How to complete this task:
From the entries below, copy exactly the lines from the one that contains "apply insert_all_lookup in" through the one that contains "exists pos, opts.", both included, and only those.

Saved data entries:

Lemma parseTokens_spec m toks inO out r :
  parseTokens m toks inO out [] = (r, []) <->
  exists pos opts, shaped m toks inO (length (g_Pos out)) (g_Attr out) pos opts /\
    r = mkArgs (g_Pos out ++ pos) (insert_all opts (g_Attr out)).
Proof.
  assert (Hbad : forall toks inO out d, parseTokens m toks inO out [d] <> (r, [])).
  { intros toks' inO' out' d H. apply (parseTokens_nil m toks' inO' out' d []). cbn [app]. by rewrite H. }
  revert inO out. induction toks as [|tok toks IH]; intros inO out; cbn [parseTokens].
  { split.
    - intros [= <-]. exists [], []. rewrite app_nil_r. split; [|by destruct out].
      exists [], []. split_and!; try done; constructor.
    - intros (pos & opts & (ptoks & otoks & Et & -> & _ & Ho & _) & ->).
      symmetry in Et. apply app_nil in Et as [-> ->]. apply Forall2_nil_inv_l in Ho as ->.
      cbn. rewrite app_nil_r. by destruct out. }
  destruct (cutOption tok) as [[key val]|] eqn:EC.
  - setoid_rewrite (shaped_option m tok toks inO _ _ _ _ _ _ EC).
    destruct (isIdent key) eqn:EI; cbn [negb]; [|split; [by intros ?%Hbad|naive_solver]].
    case_bool_decide as EK; cbn [negb]; [|split; [by intros ?%Hbad|naive_solver]].
    case_bool_decide as ED.
    { split; [by intros ?%Hbad|]. intros (pos & opts & (_ & _ & Hs & _) & _). rewrite Hs in ED. by destruct ED. }
    rewrite IH. cbn. rewrite <-eq_None_not_Some in ED. split.
    + intros (pos & opts & Hsh & ->). assert (pos = []) as ->.
      { destruct Hsh as (ptoks & ? & _ & -> & _ & _ & Hn & _). by rewrite Hn. }
      exists [], ((key, val) :: opts). split; [|done]. split_and!; try done. eauto.
    + intros (pos & opts & (_ & _ & _ & -> & opts' & -> & Hsh) & ->). eauto.
  - setoid_rewrite (shaped_pos m tok toks inO _ _ _ _ EC).
    destruct inO; [split; [by intros ?%Hbad|naive_solver]|].
    destruct (Nat.leb_spec (length (m_Pos m)) (length (g_Pos out))) as [Hle|Hlt].
    { split; [by intros ?%Hbad|]. intros (? & ? & (_ & ? & _) & _). lia. }
    rewrite IH. cbn. rewrite length_app, Nat.add_1_r. split.
    + intros (pos & opts & Hsh & ->). rewrite <-app_assoc. exists (mkArg (t_Text tok) (t_Col tok) :: pos), opts.
      split; [|done]. eauto 10.
    + intros (pos & opts & (_ & _ & pos' & -> & Hsh) & ->). exists pos', opts. by rewrite <-app_assoc.
Qed.

(** A directive accepts exactly the arguments it declares. Parsing reports nothing
    iff no quote is left open, the words are positional arguments followed by options
    with distinct declared identifier keys, the positional arguments are no fewer than
    the required and no more than the declared ones, and every required option is
    there; the result then holds those arguments. *)
Theorem arguments_are_accepted_exactly args m out :
  ParseArgs args m = (out, []) <->
  exists pos opts, snd (lexArgs args) = None /\ shaped m (fst (lexArgs args)) false 0 ∅ pos opts /\
    requiredPos m <= length pos /\
    (forall s, s ∈ m_Attrs m -> s_Required s = true -> s_Key s ∈ opts.*1) /\
    out = mkArgs pos (insert_all opts ∅).
Proof.
  unfold ParseArgs. destruct (lexArgs args) as [toks openQuote]. cbn [fst snd].
  assert (Hattrs : forall pos opts, missingAttrs m (mkArgs pos (insert_all opts ∅)) = [] <->
            forall s, s ∈ m_Attrs m -> s_Required s = true -> s_Key s ∈ opts.*1).
  { intros pos opts. unfold missingAttrs. cbn. split.
    - intros H%fmap_nil_inv s Hs Hr. destruct (decide (s_Key s ∈ opts.*1)) as [|Hn]; [done|].
      destruct (not_elem_of_nil s). rewrite <-H. apply list_elem_of_filter. split; [|done].
      split; [done|]. apply insert_all_lookup. split; [apply lookup_empty|done].
    - intros H. destruct (filter _ _) as [|s l] eqn:E; [done|]. exfalso.
      assert (Hs : s ∈ s :: l) by left. rewrite <-E in Hs. apply list_elem_of_filter in Hs as [[Hr Hl] Hs].
      apply insert_all_lookup in Hl as [_ Hl]. by apply Hl, H. }
  assert (Hpos : forall pos a, missingPos m (mkArgs pos a) = [] <-> requiredPos m <= length pos).
  { intros pos a. unfold missingPos. cbn [g_Pos]. destruct (Nat.ltb_spec (length pos) (requiredPos m)); split; intros; (done || lia || (exfalso; lia)). }
  destruct openQuote as [col|].
  - destruct (parseTokens_grows m toks false (mkArgs [] ∅) [UnterminatedQuote col]) as [ds' E].
    destruct (parseTokens m toks false (mkArgs [] ∅) [UnterminatedQuote col]) as [r ds]. cbn in E. subst ds.
    split; [done|]. by intros (? & ? & ? & _).
  - destruct (parseTokens m toks false (mkArgs [] ∅) []) as [r ds] eqn:E. split.
    + intros [= <- [-> [H1 H2]%app_nil]%app_nil]. apply parseTokens_spec in E as (pos & opts & Hsh & ->).
      exists pos, opts. cbn in *. rewrite <-Hpos, <-Hattrs. by split_and!.
    + intros (pos & opts & _ & Hsh & Hp & Ha & ->).
      assert (E' : parseTokens m toks false (mkArgs [] ∅) [] = (mkArgs pos (insert_all opts ∅), [])).
      { apply parseTokens_spec. eauto. }
      rewrite E in E'. injection E' as -> ->. apply (Hattrs pos opts) in Ha. apply (Hpos pos (insert_all opts ∅)) in Hp.
      by rewrite Hp, Ha.
Qed.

Problem solution:
      apply insert_all_lookup in Hl as [_ Hl]. by apply Hl, H. }
  assert (Hpos : forall pos a, missingPos m (mkArgs pos a) = [] <-> requiredPos m <= length pos).
  { intros pos a. unfold missingPos. cbn [g_Pos]. destruct (Nat.ltb_spec (length pos) (requiredPos m)); split; intros; (done || lia || (exfalso; lia)). }
  destruct openQuote as [col|].
  - destruct (parseTokens_grows m toks false (mkArgs [] ∅) [UnterminatedQuote col]) as [ds' E].
    destruct (parseTokens m toks false (mkArgs [] ∅) [UnterminatedQuote col]) as [r ds]. cbn in E. subst ds.
    split; [done|]. by intros (? & ? & ? & _).
  - destruct (parseTokens m toks false (mkArgs [] ∅) []) as [r ds] eqn:E. split.
    + intros [= <- [-> [H1 H2]%app_nil]%app_nil]. apply parseTokens_spec in E as (pos & opts & Hsh & ->).
      exists pos, opts. cbn in *. rewrite <-Hpos, <-Hattrs. by split_and!.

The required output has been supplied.